[1997] Since last summer...

    I've never claimed to read or write Norwegian. Nevertheless an article under my name will appear in Norwegian this summer, in a Scandinavian art magazine, Kunst for Alle (Art for Everyone), published in Oslo. This article, written by me and translated from English, discusses some of my favorite watercolor techniques, with a number of color reproductions of paintings. The idea was apparently born when the editor talked with Ron Ranson, the English artist-teacher who visits Monhegan Island most years. I am grateful to Ranson for saying in his book that I don't paint the way the island looks, I paint the way it feels. (He then confides to his readers that he would like to paint the way I do.)
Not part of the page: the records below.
(** From an empty table the ids count the accepted creations: after a run
    with n of them the counter is n, and the next one gets the id n + 1,
    whatever was updated or deleted in between. *)
Theorem nth_create_gets_id_n (trace : list (datetime * request)) (utcnow : datetime)
    (s c : string) :
  title_ok s = true →
  valid utcnow = true →
  sqlite_sequence (run (_init_db None) trace) = Z.of_nat (accepted_creates trace)
  ∧ ∃ d' n,
      post_notes (run (_init_db None) trace) utcnow (mk_body (Str s) (Str c))
        = (d', Returned 201 n)
      ∧ Note.id n = Z.of_nat (accepted_creates trace) + 1.
Proof.
  intros Hs Hv.
  assert (counter_ok (_init_db None)) as H0 by apply map_Forall_empty.
  pose proof (run_sequence trace (_init_db None) H0 ltac:(done)) as Hseq.
  simpl in Hseq. split; [done|].
  unfold post_notes, NoteCreate.validate. simpl. rewrite Hs.
  rewrite create_note_eq by done. simpl. eexists _, _. split; [done|]. simpl.
  destruct (run_counter trace _ H0) as [Hc _].
  rewrite counter_ok_max by (done || lia). lia.
Qed.

(** Creating a note and deleting it again restores the rows but not the
    counter: the id is used up. *)
Theorem create_then_delete (d : db) (utcnow : datetime) (s c : string) :
  title_ok s = true →
  valid utcnow = true →
  ∃ d1 n d2,
    post_notes d utcnow (mk_body (Str s) (Str c)) = (d1, Returned 201 n)
    ∧ delete_note d1 (Note.id n) = (d2, Returned 204 tt)
    ∧ notes d2 = notes d
    ∧ sqlite_sequence d2 = Note.id n
    ∧ sqlite_sequence d < sqlite_sequence d2.
Proof.
  intros Hs Hv. unfold post_notes, NoteCreate.validate. simpl. rewrite Hs.
  rewrite create_note_eq by done. simpl. eexists _, _, _. split; [done|].
  unfold delete_note, select_by_id, delete_by_id. simpl. rewrite lookup_insert_eq. simpl.
  split; [done|]. simpl. split; [|split; [done|lia]].
  rewrite delete_insert_eq. apply delete_id.
  apply (insert_note_fresh d s c EmptyString EmptyString).
Qed.

(** Two updates of a note in a row amount to one, made at the time of the
    second, with each field taken from the second update if it supplies it
    and from the first otherwise. *)
Theorem update_twice (d : db) (t1 t2 : datetime) (note_id : Z) (p1 p2 : NoteUpdate.t) :
  is_Some (notes d !! note_id) →
  supplies p1 → supplies p2 →
  update_note (update_note d t1 note_id p1).1 t2 note_id p2 =
    update_note d t2 note_id (merge_updates p2 p1).
Proof.
  intros [r Hk] Hp1 Hp2.
  assert (supplies (merge_updates p2 p1)) as Hm.
  { unfold supplies, merge_updates in *. simpl.
    destruct (NoteUpdate.title p2), (NoteUpdate.content p2),
      (NoteUpdate.title p1), (NoteUpdate.content p1); done. }
  rewrite (update_note_pair d t1 note_id p1 r Hk Hp1). simpl.
  erewrite update_note_pair; [|simpl; apply lookup_insert_eq|done].
  rewrite (update_note_pair d t2 note_id _ r Hk Hm). simpl.
  rewrite insert_insert_eq.
  assert (∀ (a : string) (x y : option string),
            default (default a y) x
            = default a (match x with Some s => Some s | None => y end)) as Hdef
    by (by intros a [?|] [?|]).
  by rewrite !Hdef.
Qed.

(** A creation puts the new note at the head of the listing and leaves the
    rest as it was, provided the clock does not read earlier than some note
    was last updated. *)
Theorem create_is_listed_first (d : db) (utcnow : datetime) (s c : string)
    (ns : list Note.t) :
  title_ok s = true →
  valid utcnow = true →
  timestamps_ok d →
  (∀ k n, get_note d k = Returned 200 n → le (Note.updated_at n) utcnow) →
  list_notes d = Returned 200 ns →
  ∃ d' n,
    post_notes d utcnow (mk_body (Str s) (Str c)) = (d', Returned 201 n)
    ∧ list_notes d' = Returned 200 (n :: ns).
Proof.
  intros Hs Hv Hd Hclock Hns. unfold post_notes, NoteCreate.validate. simpl. rewrite Hs.
  rewrite create_note_eq by done. simpl. eexists _, _. split; [done|].
  apply list_notes_Returned. apply list_notes_Returned in Hns.
  pose proof (valid_replace_microsecond_0 _ Hv) as Hv0.
  rewrite select_all_ordered_insert_first.
  - constructor; [|done]. unfold _row_to_note. simpl.
    by rewrite fromisoformat_isoformat.
  - apply (insert_note_fresh d s c EmptyString EmptyString).
  - intros j rj Hj. unfold order_by, precedes. cbn [fst snd updated_at].
    destruct (row_to_note_stamped j rj (Hd j rj Hj))
      as (cj & uj & Hnote & _ & Hvu & _ & Hus & _ & ->).
    assert (le uj utcnow) as Hle.
    { apply (Hclock j (Note.mk j (title rj) (content rj) cj uj)).
      apply get_note_Returned. by exists rj. }
    apply le_replace_microsecond_0 in Hle. rewrite (replace_microsecond_0_id uj Hus) in Hle.
    rewrite compare_isoformat by done.
    unfold le in Hle. rewrite (datetime_compare_antisym uj).
    destruct (compare uj (replace_microsecond_0 utcnow)); simpl; try done.
    apply Z.leb_le. pose proof (le_max_rowid d j rj Hj). lia.
Qed.

(** An update puts the updated note at the head of the listing and leaves
    the others in their order, provided the clock, to the second, reads
    later than every other note was last updated. *)
Theorem update_is_listed_first (d : db) (utcnow : datetime) (note_id : Z)
    (p : NoteUpdate.t) (ns : list Note.t) :
  valid utcnow = true →
  timestamps_ok d →
  is_Some (notes d !! note_id) →
  supplies p →
  (∀ j n, j ≠ note_id → get_note d j = Returned 200 n →
     lt (Note.updated_at n) (replace_microsecond_0 utcnow)) →
  list_notes d = Returned 200 ns →
  ∃ d' n,
    update_note d utcnow note_id p = (d', Returned 200 n)
    ∧ list_notes d' = Returned 200 (n :: filter (λ m, Note.id m ≠ note_id) ns).
Proof.
  intros Hv Hd [r Hk] Hp Hclock Hns.
  pose proof (valid_replace_microsecond_0 _ Hv) as Hv0.
  rewrite (update_note_pair d utcnow note_id p r Hk Hp). cbn zeta.
  destruct (row_to_note_stamped note_id r (Hd _ _ Hk)) as (c & u & _ & Hc & _ & _ & _ & Ec & _).
  unfold _row_to_note at 1. cbn [fst snd created_at updated_at title content].
  rewrite Ec, !fromisoformat_isoformat by done. cbn [mbind option_bind].
  eexists _, _. split; [done|].
  apply list_notes_Returned. apply list_notes_Returned in Hns.
  rewrite select_all_ordered_update_first.
  - constructor.
    + unfold _row_to_note. cbn [fst snd created_at updated_at title content].
      by rewrite !fromisoformat_isoformat by done.
    + eapply Forall2_filter; [|done]. intros x n Hn. simpl.
      by rewrite (row_to_note_id _ _ Hn).
  - intros j rj Hne Hj. unfold order_by, precedes. cbn [fst snd updated_at].
    destruct (row_to_note_stamped j rj (Hd j rj Hj))
      as (cj & uj & Hnote & _ & Hvu & _ & Hus & _ & ->).
    assert (lt uj (replace_microsecond_0 utcnow)) as Hlt.
    { apply (Hclock j (Note.mk j (title rj) (content rj) cj uj)); [done|].
      apply get_note_Returned. by exists rj. }
    rewrite compare_isoformat by done.
    unfold lt in Hlt. by rewrite (datetime_compare_antisym uj), Hlt.
Qed.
    Another welcome connection came about when my wife, Lynda, and I visited New Mexico last November. We discovered the delights of Santa Fe and Taos, as many others have done before us. Santa Fe, probably correctly, boasts of having the most art galleries of any city its size in the United States, and Taos can't be far behind.

    In one way this high desert country is an outpost of Monhegan. Hyde Solomon spent his last years there painting the desert colors. Fritz Kackley, who was also a Monhegan regular for several years, now lives and paints in Taos. Nancy T. Brown and Jan McCartin are other Monhegan artists who have painted there.

    Lynda and I made the rounds of a number of galleries, deciding that the Lumina Gallery lives up to its reputation as the most beautiful. Unexpectedly, the gallery owner, Felicia Ferguson, asked about my work. Then as a result of my sending her some paintings, she took me on. One can now see Maine watercolors in her handsome adobe gallery.

    Speaking of handsome galleries -- although this is not a commercial one -- I also think of the Ogunquit Museum of American Art on the mainland. Its large windows face directly to the sea, enhancing the grandeur of its collection. Since last summer, Ogunquit has added three more of my paintings to its permanent collection. To bring my record up to date, also add Framingham State College and the neighboring Danforth Museum in Massachusetts.

    And what have I been doing lately? The easiest way to answer is to say that I have been painting horizontal bands of color, in watercolor and colored pencil. Each of these paintings seeded another, for I have rediscovered the truth that combinations of any three colors are truly infinite in number. My newer discovery is that, to me, all these combinations are reminiscent of the elements of land or sea. Therefore I have given this series the general names of "Travelogue," "Travelogue West," "Voyageur," and "Horizontal Visions." The precise locale of each is left to the imagination of the viewer.